The song, which will come in chapter 32, is to become a witness for the people when they are unfaithful. Deuteronomy does not have an optimistic view of the potential faithfulness of the people of Israel, and the people will not have written copies of the law in their homes, but the song is to become the reminder of who they are called to be. Music does have the power to become the bearer of memory in powerful ways and the Hebrew people, as well as early Christians, dedicate significant portions of their scriptures to songs. The book of Psalms may be the best known example, but there are songs throughout the narrative, the prophets and the other documents that form the scriptures. For example, both Moses and Miriam have songs recorded in Exodus 15, and these songs probably formed a part of the storytelling and worship of the ancient Hebrew people.
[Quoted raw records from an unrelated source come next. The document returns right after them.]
Lemma does_uni profile n : does (h3OpenClientUniStreams L profile) n tt (uniLog profile n) (uniCount profile).
Proof.
  unfold h3OpenClientUniStreams. destruct profile.
  - eapply does_eq.
    + eapply does_bind; [apply does_open|]. cbv zeta. do 4 (eapply does_bind; [by apply does_write|]).
      eapply does_bind; [apply does_act|]. eapply does_bind; [apply does_open|]. eapply does_bind; [by apply does_write|].
      eapply does_bind; [apply does_act|]. eapply does_bind; [apply does_open|]. eapply does_bind; [by apply does_write|].
      apply does_act.
    + rewrite !Nat.add_0_r, !Nat.add_1_r. done.
    + done.
  - eapply does_eq.
    + eapply does_bind; [apply does_open|]. cbv zeta. do 4 (eapply does_bind; [by apply does_write|]).
      eapply does_bind; [apply does_act|]. apply does_ret.
    + done.
    + done.
Qed.

Lemma requestFrame_nonempty u a : requestFrame u a <> [].
Proof.
  intros E. pose proof (length_frame h3FrameHeaders (h3ConnectHeaders u a)) as H. unfold requestFrame in E.
  rewrite E in H. simpl in H. lia.
Qed.

Lemma does_request huff u profile r hint fh m r' :
  h3ReadResponseHeaders huff r = (Ok m, r') -> m !! ":status"%string = Some "200"%string ->
  does (h3Request L huff u profile (Answer r) hint fh) 0 (uniCount profile, Stream.H3Stream r' [])
    (uniLog profile 0 ++ [QOpenBidi; QWrite (uniCount profile) (requestFrame u (dialAuthority u)); QFlush (uniCount profile)])
    (uniCount profile + 1).
Proof.
  intros Hr Hs. unfold h3Request. rewrite Hr. eapply does_eq.
  - eapply does_bind; [apply does_uni|]. eapply does_bind; [apply does_open|].
    eapply does_bind; [apply does_write, requestFrame_nonempty|]. eapply does_bind; [apply does_act|].
    rewrite Hs. cbn [default option_bind]. rewrite bool_decide_true by done. apply does_ret.
  - done.
  - lia.
Qed.
End DialFacts.

(** ** Properties *)

(** A stream of DATA frames carries bytes: payloads written with [Write] one
    after the other, on a QUIC stream that may take them in parts, come out of [Read]
    joined together and followed by the stream's error, whatever the sizes of the
    payloads (up to the limit) and of the reader's buffer. *)
Theorem h3_stream_carries_bytes (ps : list bytes) (wr : nat -> bytes -> Z * option gerror) (n : nat) (e : gerror)
    (Hsize : Forall StreamFacts.sizeOk ps) (Hn : (0 < n)%nat)
    (Hwr : forall k b, b <> [] -> 1 <= fst (wr k b) <= zlen b /\ snd (wr k b) = None) :
  Forall (fun p => fst (Stream.Write None wr p) = Ok (zlen p)) ps
  /\ StreamFacts.drain (S (length (concat ps))) n
       (Stream.H3Stream (Rd (ps ≫= fun p => snd (Stream.Write None wr p)) e) [])
     = Some (concat ps, e).
Proof.
  assert (Hw : forall p, Stream.Write None wr p = (Ok (zlen p), Stream.dataFrame p)).
  { intros p. unfold Stream.Write.
    destruct (StreamFacts.writeLoop_all (length (Stream.dataFrame p)) (fun _ => None) wr 0 (Stream.dataFrame p) []) as (k & ->).
    - intros k b Hb. split; [done|]. by apply Hwr.
    - done.
    - by destruct p. }
  split; [apply Forall_forall; intros p _; by rewrite Hw|].
  replace (ps ≫= fun p => snd (Stream.Write None wr p)) with (StreamFacts.frames ps)
    by (unfold StreamFacts.frames; clear -Hw; induction ps as [|p ps IH]; [done|]; rewrite !bind_cons; by rewrite Hw, IH).
  apply (StreamFacts.drain_frames _ n ps []); [done|done|simpl; lia].
Qed.
(* ===== verification/RawH2.v ===== *)
(** * WebSocket over raw HTTP/2

    src/internal/rfc8441_raw_h2.go: the connection with its SETTINGS exchange, the
    extended CONNECT request and its response, the stream with its DATA frames, its
    read loop and its flow control, and the dial that puts them together; and the
    dial over net/http of src/internal/ws_h2.go that falls back to it. The framer of
    golang.org/x/net/http2 gives frames and takes frames, its HPACK codec is a
    parameter, and TCP, TLS and contexts are given by what their calls return. *)

From S2P Require Import Prelude GoNet Metrics GoURL GoCrypto WSFrame WSConn Transport.

(** ** Frames *)

(** [rawH2MaxDataFrameChunk] and [rawH2WindowUpdateBatch]. *)
Definition rawH2MaxDataFrameChunk : Z := 16 * 1024.
Definition rawH2WindowUpdateBatch : Z := 64 * 1024.
Definition errRFC8441HandshakeFailed : gerror := errSentinel "rfc8441 handshake failed".
Definition settingEnableConnectProtocol : Z := 0x8.

(** What [Framer.ReadFrame] returns; [pad] is what a DATA frame holds besides its
    data, [OtherFrame] is any type the program does not look at. *)
Inductive h2frame :=
| SettingsFrame (ack : bool) (ss : list (Z * Z))
| HeadersFrame (sid : Z) (frag : bytes) (ended : bool)
| MetaHeadersFrame (sid : Z) (fields : list (string * string))
| ContinuationFrame (sid : Z) (frag : bytes) (ended : bool)
| DataFrame (sid : Z) (data : bytes) (pad : Z) (ended : bool)
| RSTStreamFrame (sid : Z) (code : Z)
| GoAwayFrame
| OtherFrame.

(** What the client does to the connection, in order. *)
Inductive h2out :=
| ODial (addr : bytes) | OTls (serverName : bytes) (protos : list bytes)
| OPreface | OSettings (ss : list (Z * Z)) | OSettingsAck
| OHeaders (sid : Z) (block : bytes) (endHeaders endStream : bool)
| OData (sid : Z) (endStream : bool) (chunk : bytes)
| OWindowUpdate (sid incr : Z) | ORSTStream (sid code : Z) | OFlush | OClose.

(** What the world answers to the [k]-th call: [ctx.Err()], a write or a flush, whether
    [closed] is closed, whether the pipe to the reader takes data, the TCP dial,
    the TLS handshake with the protocol it negotiates, and [rand.Read]. *)
Record h2env := {
  e_ctx : nat -> option gerror; e_write : nat -> option gerror;
  e_closed : nat -> bool; e_pipe : nat -> bool;
  e_tcp : option gerror; e_tls : option gerror; e_alpn : bytes; e_rand : gerror + bytes }.

(** [rawH2Conn] with the pipe of its stream: frames to come and the error after them,
    the log, the calls made, the data written to the pipe, and [closed]. *)
Record rawH2Conn := H2Conn {
  h_in : list h2frame; h_rerr : gerror; h_out : list h2out; h_clock : nat; h_piped : bytes; h_closed : bool }.
Definition newRawH2Conn (fs : list h2frame) (rerr : gerror) : rawH2Conn := H2Conn fs rerr [] 0 [] false.

Definition h_log (l : list h2out) (c : rawH2Conn) : rawH2Conn :=
  H2Conn (h_in c) (h_rerr c) (h_out c ++ l) (h_clock c) (h_piped c) (h_closed c).
Definition h_tick (c : rawH2Conn) : rawH2Conn :=
  H2Conn (h_in c) (h_rerr c) (h_out c) (S (h_clock c)) (h_piped c) (h_closed c).
Definition h_pipe (d : bytes) (c : rawH2Conn) : rawH2Conn :=
  H2Conn (h_in c) (h_rerr c) (h_out c) (h_clock c) (h_piped c ++ d) (h_closed c).

(** Calls on a connection. *)
Definition HM (A : Type) : Type := rawH2Conn -> res A * rawH2Conn.
#[global] Instance HM_ret : MRet HM := fun A a c => (Ok a, c).
#[global] Instance HM_bind : MBind HM := fun A B f m c =>
  match m c with
  | (Ok a, c') => f a c'
  | (Err e, c') => (Err e, c')
  | (Panic w, c') => (Panic w, c')
  end.
Definition hfail {A} (e : gerror) : HM A := fun c => (Err e, c).
Definition hpanic {A} (w : string) : HM A := fun c => (Panic w, c).
(** A loop over the frames to come: one round more than there are frames. *)
Definition perFrame {A} (loop : nat -> HM A) : HM A := fun c => loop (S (length (h_in c))) c.

Section Raw.
Context (E : h2env).

(** A call of the framer or of the buffered writer that writes. *)
Definition put (a : h2out) : HM unit := fun c =>
  match e_write E (h_clock c) with
  | Some e => (Err e, h_tick c)
  | None => (Ok tt, h_log [a] (h_tick c))
  end.
Definition hctx : HM unit := fun c =>
  match e_ctx E (h_clock c) with Some e => (Err e, h_tick c) | None => (Ok tt, h_tick c) end.
Definition ignore (m : HM unit) : HM unit := fun c =>
  match m c with (Err _, c') => (Ok tt, c') | x => x end.

(** [readFrame()]. *)
Definition readFrame : HM h2frame := fun c =>
  match h_in c with
  | [] => (Err (h_rerr c), c)
  | f :: fs => (Ok f, H2Conn fs (h_rerr c) (h_out c) (h_clock c) (h_piped c) (h_closed c))
  end.
(** [writeFrame(fn)]. *)
Definition writeFrame (fn : HM unit) : HM unit := _ ← fn; put OFlush.

(** [Close()] of [rawH2Conn]. *)
Definition connClose : HM unit := fun c =>
  if h_closed c then (Ok tt, c)
  else (Ok tt, H2Conn (h_in c) (h_rerr c) (h_out c ++ [OClose]) (h_clock c) (h_piped c) true).

(** ** [init] *)

(** [ForeachSetting] with the function of [init]: the value and whether it was found. *)
Definition enableSetting (ss : list (Z * Z)) : Z * bool :=
  fold_left (fun r '(id, v) => if id =? settingEnableConnectProtocol then (v, true) else r) ss (0, false).

Definition boolText (b : bool) : string := if b then "true" else "false".
Definition errNotEnabled (r : Z * bool) : gerror :=
  errMsg ("rfc8441 not supported by server: SETTINGS_ENABLE_CONNECT_PROTOCOL=" +:+ b2str (itoa (fst r))
          +:+ " (present=" +:+ boolText (snd r) +:+ ")").

(** The loop; a round that goes on takes a frame. *)
Fixpoint initLoop (fuel : nat) : HM unit :=
  match fuel with
  | O => hpanic "out of fuel"
  | S k =>
      _ ← hctx;
      f ← readFrame;
      match f with
      | SettingsFrame false ss =>
          let r := enableSetting ss in
          if negb (snd r) || negb (fst r =? 1) then hfail (errNotEnabled r)
          else writeFrame (put OSettingsAck)
      | _ => initLoop k
      end
  end.
Definition init : HM unit :=
  _ ← put OPreface;
  _ ← put OFlush;
  _ ← writeFrame (put (OSettings [(settingEnableConnectProtocol, 1)]));
  perFrame initLoop.

(** ** The request and its response *)

Context (hpackEncode : list (string * string) -> bytes).
Context (hpackDecode : bytes -> list (string * string) * option gerror).
Context (errCodeText : Z -> string).

(** [computeAccept(key)]. *)
Definition computeAccept (key : bytes) : bytes :=
  b64Encode (sha1Sum (key ++ str2b "258EAFA5-E914-47DA-95CA-C5AB0DC85B11")).

(** The callback of the decoder, and the case of decoded frames. *)
Definition addField (r : string * gmap string string) (f : string * string) : string * gmap string string :=
  let name := b2str (toLower (str2b (fst f))) in
  if bool_decide (name = ":status"%string) then (snd f, snd r) else (fst r, <[name := snd f]> (snd r)).
Definition collectFields (fs : list (string * string)) : string * gmap string string := fold_left addField fs (""%string, ∅).

Definition decodeBlock (block : bytes) : HM (string * gmap string string) :=
  match hpackDecode block with
  | (fs, None) => mret (collectFields fs)
  | (_, Some e) => hfail e
  end.

(** [readResponseHeaders(ctx, streamID)]. *)
Fixpoint responseLoop (fuel : nat) (streamID : Z) (block : bytes) : HM (string * gmap string string) :=
  match fuel with
  | O => hpanic "out of fuel"
  | S k =>
      _ ← hctx;
      f ← readFrame;
      match f with
      | SettingsFrame ack _ =>
          _ ← (if ack then mret tt else ignore (writeFrame (put OSettingsAck)));
          responseLoop k streamID block
      | HeadersFrame sid frag ended | ContinuationFrame sid frag ended =>
          if negb (sid =? streamID) then responseLoop k streamID block
          else if ended then decodeBlock (block ++ frag)
          else responseLoop k streamID (block ++ frag)
      | MetaHeadersFrame sid fields =>
          if negb (sid =? streamID) then responseLoop k streamID block else mret (collectFields fields)
      | GoAwayFrame => hfail (errWrap "" errRFC8441HandshakeFailed ": received GOAWAY")
      | RSTStreamFrame sid code =>
          if negb (sid =? streamID) then responseLoop k streamID block
          else hfail (errWrap "" errRFC8441HandshakeFailed (": received RST_STREAM (code=" +:+ errCodeText code +:+ ")"))
      | DataFrame _ _ _ _ | OtherFrame => responseLoop k streamID block
      end
  end.
Definition readResponseHeaders (streamID : Z) : HM (string * gmap string string) :=
  perFrame (fun k => responseLoop k streamID []).
(* ===== verification/UDPSession.v ===== *)
(** * UDP sessions

    [OutlineUDPSession] of src/internal/outline_udp_session.go: the subscriptions
    of peers, the read loop that hands each datagram to the channel of its peer, the
    buffers that travel between the pool, the channels and the consumers, and the
    closing of channels. The operations are interleaved at the grain of the code's
    critical sections, so the read loop can be between its look-up and its send
    when a channel is closed. *)

From S2P Require Import Prelude GoNet SocksAddr.

(** ** State *)

(** A Go channel of payloads: what is buffered, oldest first, and whether it is
    closed. A payload is the array its bytes are in. *)
Record chan := Chan { c_buf : list nat; c_closed : bool }.

(** Where [readLoop] is: in [ReadFrom]; with a payload copied, before the look-up;
    before the send to what it looked up; returned. *)
Inductive reader :=
| RIdle
| RLookup (k : addrKey) (a : nat)
| RSend (k : addrKey) (c : option nat) (a : nat)
| RDone.

(** [OutlineUDPSession]. Channels are numbered in the order of their creation, and
    arrays too; [store] is an array's capacity and what was last copied to it, [held] are the payloads
    consumers have received and not yet released; [closeCalled] is whether [Close] was
    called, whose first statement cancels the session's context. That context also ends
    with its parent's, which shows here as a failed read ([AReadErr]). *)
Record OutlineUDPSession := Session {
  subs : gmap addrKey nat;
  chans : list chan;
  store : gmap nat (Z * bytes);
  arrays : nat;
  recvPool : list nat;
  held : list nat;
  rd : reader;
  closeCalled : bool }.

Definition chanCap : nat := 128.
Definition udpPoolDefaultCap : Z := 2048.
Definition udpPoolMaxRetainCap : Z := 16 * 1024.

(** [NewOutlineUDPSession], once the connection and the cipher are there. *)
Definition NewOutlineUDPSession : OutlineUDPSession := {|
  subs := ∅; chans := []; store := ∅; arrays := 0; recvPool := []; held := []; rd := RIdle; closeCalled := false |}.
(* ===== verification/PortTable.v ===== *)
(** * UDP port sessions of the TUN device

    src/internal/tun_udp_porttable.go: one upstream session per source port, created
    on demand without holding the table's lock while dialling, and collected when
    idle; with the flow bookkeeping of [tunHandleUDP] (src/internal/tun_native.go),
    which subscribes to one peer per flow. *)

From stdpp Require Import relations.
From S2P Require Import Prelude GoNum GoNet SocksAddr Config Metrics HealthCheck LoadBalancer UDPSession.

(** ** State *)

Record udpPortKey := PortKey { netProto : Z; srcIP : bytes; srcPort : Z }.
#[global] Instance udpPortKey_eq_dec : EqDecision udpPortKey.
Proof. solve_decision. Defined.
#[global] Instance udpPortKey_countable : Countable udpPortKey :=
  inj_countable' (fun k => (netProto k, srcIP k, srcPort k)) (fun '(n, a, p) => PortKey n a p) ltac:(by intros []).

(** [up] is the index of the upstream in the pool. *)
Record udpPortSession := PortSession {
  ps_key : udpPortKey; ps_up : nat; ps_sess : OutlineUDPSession; lastSeen : Z; flows : gmap bytes Z }.

(** The table refers to sessions that are also referred to from elsewhere: [heap]
    has all of them, [ports] is the map of the table. *)
Record udpPortTable := PortTable { pt_cfg : TunConfig; ports : gmap udpPortKey nat; heap : list udpPortSession }.

Definition newUDPPortTable (cfg : TunConfig) : udpPortTable := PortTable cfg ∅ [].
Definition setPorts (t : udpPortTable) m := PortTable (pt_cfg t) m (heap t).
Definition setHeap (t : udpPortTable) h := PortTable (pt_cfg t) (ports t) h.
Definition setSess (ps : udpPortSession) s := PortSession (ps_key ps) (ps_up ps) s (lastSeen ps) (flows ps).
Definition setFlows (ps : udpPortSession) f := PortSession (ps_key ps) (ps_up ps) (ps_sess ps) (lastSeen ps) f.
Definition setSeen (ps : udpPortSession) now := PortSession (ps_key ps) (ps_up ps) (ps_sess ps) now (flows ps).

(** ** [getOrCreate] *)

Definition portLimit (c : TunConfig) : Z := if UDPMaxFlows c <=? 0 then 4096 else UDPMaxFlows c.

(** The first critical section: a session that exists, the limit, or none of them. *)
Definition gocLookup (now : Z) (key : udpPortKey) (t : udpPortTable) : option (res nat) * udpPortTable :=
  match ports t !! key with
  | Some p => (Some (Ok p), setHeap t (alter (fun ps => setSeen ps now) p (heap t)))
  | None =>
      if portLimit (pt_cfg t) <=? Z.of_nat (size (ports t))
      then (Some (Err (errMsg (b2str (str2b "udp port session limit reached: " ++ itoa (portLimit (pt_cfg t)))))), t)
      else (None, t)
  end.

(** The session that was dialled, not yet in the table. *)
Definition gocNew (now : Z) (key : udpPortKey) (up : nat) (t : udpPortTable) : nat * udpPortTable :=
  (length (heap t), setHeap t (heap t ++ [PortSession key up NewOutlineUDPSession now ∅])).

(** [ps.sess.Close()]. *)
Definition closeSession (p : nat) (t : udpPortTable) : res udpPortTable :=
  match heap t !! p with
  | None => Panic "nil pointer dereference"
  | Some ps => s ← Close (ps_sess ps); Ok (setHeap t (<[p := setSess ps s]> (heap t)))
  end.

(** The second critical section: the new session is filed, or closed when there is
    one by now. *)
Definition gocInsert (key : udpPortKey) (p : nat) (t : udpPortTable) : res (nat * udpPortTable) :=
  match ports t !! key with
  | Some existing => t ← closeSession p t; Ok (existing, t)
  | None => Ok (p, setPorts t (<[key := p]> (ports t)))
  end.

(** [getOrCreate(ctx, key)] with nothing in between: the balancer picks the
    upstream, [dial] is [NewOutlineUDPSession], whose error is reported. *)
Definition getOrCreate {C W} (rng : Z -> Z) (now nowPick nowLog nowFail : Z)
    (dial : nat -> LoadBalancer C -> W -> res unit * LoadBalancer C * W)
    (key : udpPortKey) (lb : LoadBalancer C) (w : W) (t : udpPortTable) : res nat * LoadBalancer C * W * udpPortTable :=
  match gocLookup now key t with
  | (Some r, t) => (r, lb, w, t)
  | (None, t) =>
      match PickUDP nowPick nowLog lb with
      | (Ok up, lb, _) =>
          match dial up lb w with
          | (Panic x, lb, w) => (Panic x, lb, w, t)
          | (Err e, lb, w) => (Err e, fst (ReportUDPFailure rng nowFail (Some up) (Some e) lb), w, t)
          | (Ok _, lb, w) =>
              let '(p, t) := gocNew now key up t in
              match gocInsert key p t with
              | Ok (p, t) => (Ok p, lb, w, t)
              | Err e => (Err e, lb, w, t)
              | Panic x => (Panic x, lb, w, t)
              end
          end
      | (Err e, lb, _) => (Err e, lb, w, t)
      | (Panic x, lb, _) => (Panic x, lb, w, t)
      end
  end.

(** ** [gcOnce] *)

Definition portIdle (c : TunConfig) : Z := if UDPIdleTimeout c <=? 0 then 60 * Second else UDPIdleTimeout c.
Definition flowIdle (c : TunConfig) : Z := if UDPFlowIdleTimeout c <=? 0 then 30 * Second else UDPFlowIdleTimeout c.

(** Prune the idle flows of one session. *)
Definition gcFlows (now idle : Z) (ps : udpPortSession) : res udpPortSession :=
  fold_left (fun r '(dst, last) =>
    ps ← r;
    if idle <? timeSub now last
    then s ← Unsubscribe dst (ps_sess ps); Ok (setSess (setFlows ps (delete dst (flows ps))) s)
    else Ok ps) (map_to_list (flows ps)) (Ok ps).

(** The critical section: flows, then the idle sessions, which leave the map. *)
Definition gcPort (now : Z) (r : res (udpPortTable * list nat)) (kp : udpPortKey * nat)
  : res (udpPortTable * list nat) :=
  '(t, toClose) ← r;
  let '(k, p) := kp in
  match heap t !! p with
  | None => Panic "nil pointer dereference"
  | Some ps =>
      ps ← gcFlows now (flowIdle (pt_cfg t)) ps;
      let t := setHeap t (<[p := ps]> (heap t)) in
      if portIdle (pt_cfg t) <? timeSub now (lastSeen ps)
      then Ok (setPorts t (delete k (ports t)), toClose ++ [p])
      else Ok (t, toClose)
  end.
Definition gcLocked (now : Z) (t : udpPortTable) : res (udpPortTable * list nat) :=
  fold_left (gcPort now) (map_to_list (ports t)) (Ok (t, [])).

(** [gcOnce()], the sessions it removed being closed after the lock is released. *)
Definition gcOnce (now : Z) (t : udpPortTable) : res udpPortTable :=
  '(t, toClose) ← gcLocked now t;
  fold_left (fun r p => t ← r; closeSession p t) toClose (Ok t).

(** ** Flows of [tunHandleUDP] *)

Definition maxDst (c : TunConfig) : Z := if UDPMaxDstPerPort c <=? 0 then 512 else UDPMaxDstPerPort c.

(** The critical section that subscribes once per destination: the reply channel of
    a new flow, [Ok None] for a known flow, an error when there are too many. *)
Definition addFlow (c : TunConfig) (now : Z) (dst : bytes) (ps : udpPortSession)
  : res (option (option nat)) * udpPortSession :=
  match flows ps !! dst with
  | Some _ => (Ok None, ps)
  | None =>
      if maxDst c <=? Z.of_nat (size (flows ps)) then (Err (errMsg "max dst per port reached"), ps)
      else
        let '(ch, s, _) := Subscribe dst (ps_sess ps) in
        (Ok (Some ch), setSess (setFlows ps (<[dst := now]> (flows ps))) s)
  end.

(** After a datagram in either direction: the flow and the table's session are seen. *)
Definition touchFlow (now : Z) (dst : bytes) (pk : udpPortKey) (p : nat) (t : udpPortTable) : udpPortTable :=
  let t := setHeap t (alter (fun ps => setFlows ps (<[dst := now]> (flows ps))) p (heap t)) in
  match ports t !! pk with
  | Some cur => setHeap t (alter (fun ps => setSeen ps now) cur (heap t))
  | None => t
  end.

(** The end of a handler: the flow is dropped and its subscription closed. *)
Definition endFlow (dst : bytes) (ps : udpPortSession) : res udpPortSession :=
  s ← Unsubscribe dst (ps_sess ps); Ok (setSess (setFlows ps (delete dst (flows ps))) s).

(** ** Interleavings *)

(** The table with the calls of [getOrCreate] that are dialling or have a session
    that is not filed yet, and the sessions a collection has yet to close. *)
Record tstate := TState {
  ts_tbl : udpPortTable; ts_dialing : list (udpPortKey * Z); ts_ready : list (udpPortKey * nat); ts_closing : list nat }.

(** Replace a session of the heap. *)
Definition putSession (p : nat) (ps : udpPortSession) (t : udpPortTable) : udpPortTable := setHeap t (<[p := ps]> (heap t)).

(** Steps of the handlers, with at most [n] calls of [getOrCreate] under way. *)
Inductive hstep (n : nat) : tstate -> tstate -> Prop :=
| TFound now key r t t' ds rs cs :
    gocLookup now key t = (Some r, t') -> hstep n (TState t ds rs cs) (TState t' ds rs cs)
| TDialling now key t t' ds rs cs :
    gocLookup now key t = (None, t') -> (length ds + length rs < n)%nat ->
    hstep n (TState t ds rs cs) (TState t' ((key, now) :: ds) rs cs)
| TDialFail key now t ds1 ds2 rs cs :
    hstep n (TState t (ds1 ++ (key, now) :: ds2) rs cs) (TState t (ds1 ++ ds2) rs cs)
| TDialled key now up p t t' ds1 ds2 rs cs :
    gocNew now key up t = (p, t') ->
    hstep n (TState t (ds1 ++ (key, now) :: ds2) rs cs) (TState t' (ds1 ++ ds2) ((key, p) :: rs) cs)
| TInsert key p q t t' ds rs1 rs2 cs :
    gocInsert key p t = Ok (q, t') ->
    hstep n (TState t ds (rs1 ++ (key, p) :: rs2) cs) (TState t' ds (rs1 ++ rs2) cs)
| TAddFlow now dst p ps r ps' t ds rs cs :
    heap t !! p = Some ps -> addFlow (pt_cfg t) now dst ps = (r, ps') ->
    hstep n (TState t ds rs cs) (TState (putSession p ps' t) ds rs cs)
| TTouch now dst pk p t ds rs cs : hstep n (TState t ds rs cs) (TState (touchFlow now dst pk p t) ds rs cs)
| TEndFlow dst p ps ps' t ds rs cs :
    heap t !! p = Some ps -> endFlow dst ps = Ok ps' ->
    hstep n (TState t ds rs cs) (TState (putSession p ps' t) ds rs cs)
| TSession p ps x s es t ds rs cs :
    heap t !! p = Some ps -> x <> AClose -> ustep (ps_sess ps) x = Ok (s, es) ->
    hstep n (TState t ds rs cs) (TState (putSession p (setSess ps s) t) ds rs cs).

(** Steps of the goroutine that collects. *)
Inductive gcstep : tstate -> tstate -> Prop :=
| TCollect now l t t' ds rs cs :
    gcLocked now t = Ok (t', l) -> gcstep (TState t ds rs cs) (TState t' ds rs (cs ++ l))
| TClose p t t' ds rs cs1 cs2 :
    closeSession p t = Ok t' -> gcstep (TState t ds rs (cs1 ++ p :: cs2)) (TState t' ds rs (cs1 ++ cs2)).

Inductive tstep (n : nat) (st st' : tstate) : Prop :=
| THandler : hstep n st st' -> tstep n st st'
| TGC : gcstep st st' -> tstep n st st'.

(** ** The invariant *)

Definition sessOk (ps : udpPortSession) : Prop := exists evs, uok (ps_sess ps) evs [] /\ subsOpen (ps_sess ps).
Definition vals (m : gmap udpPortKey nat) : list nat := snd <$> map_to_list m.

(** What the invariant looks at in a session: its key and whether it is closed. *)
Definition view (ps : udpPortSession) : udpPortKey * bool := (ps_key ps, closeCalled (ps_sess ps)).

(** Who is responsible for closing a session. *)
Definition holders (st : tstate) : list nat := vals (ports (ts_tbl st)) ++ (snd <$> ts_ready st) ++ ts_closing st.

Record tinv (n : nat) (st : tstate) : Prop := {
  ti_sess : Forall sessOk (heap (ts_tbl st));
  ti_keys : forall k p, ports (ts_tbl st) !! k = Some p -> ps_key <$> heap (ts_tbl st) !! p = Some k;
  ti_ready : forall k p, (k, p) ∈ ts_ready st -> ps_key <$> heap (ts_tbl st) !! p = Some k;
  ti_nodup : NoDup (holders st);
  ti_open : forall p, p ∈ holders st <-> (fun ps => closeCalled (ps_sess ps)) <$> heap (ts_tbl st) !! p = Some false;
  ti_size : Z.of_nat (size (ports (ts_tbl st)) + length (ts_dialing st) + length (ts_ready st))
    <= portLimit (pt_cfg (ts_tbl st)) - 1 + Z.of_nat n }.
Finally, the law is physically written down and place with the priests and the elders. The reading of the law is to be read as a part of the ritual of the festival of booths every seven years as a way of continually reinforcing the law to the people. I have said several times throughout the book of Deuteronomy that this is primarily an aural document meant to be heard instead of read. Most of the people would not have been able to read or write and depended on the scribes and priests to read the law and other holy words to them. Deuteronomy is concerned with passing on the law from generation to generation and here is one more attempt to create the possibility for future generations to know the LORD their God.
Moses is preparing to utter his final two messages to the people, the last song of Moses and the final blessing. Joshua is now to be the leader that will carry the people from the edge of the promised land to become the occupants of that land. The songs they sing will now become witnesses that call them back to faithfulness and the law is entrusted to the Levites and the elders so that they may order the society in accordance with them. Moses will, for the Jewish people, occupy a place that no one else will. He has been the faithful teacher, visionary leader, righteous judge, and the one stood face to face with God. The best that leaders who follow Moses will be able to do is to be ‘strong and courageous’ and to hear and learn the law of the LORD their God.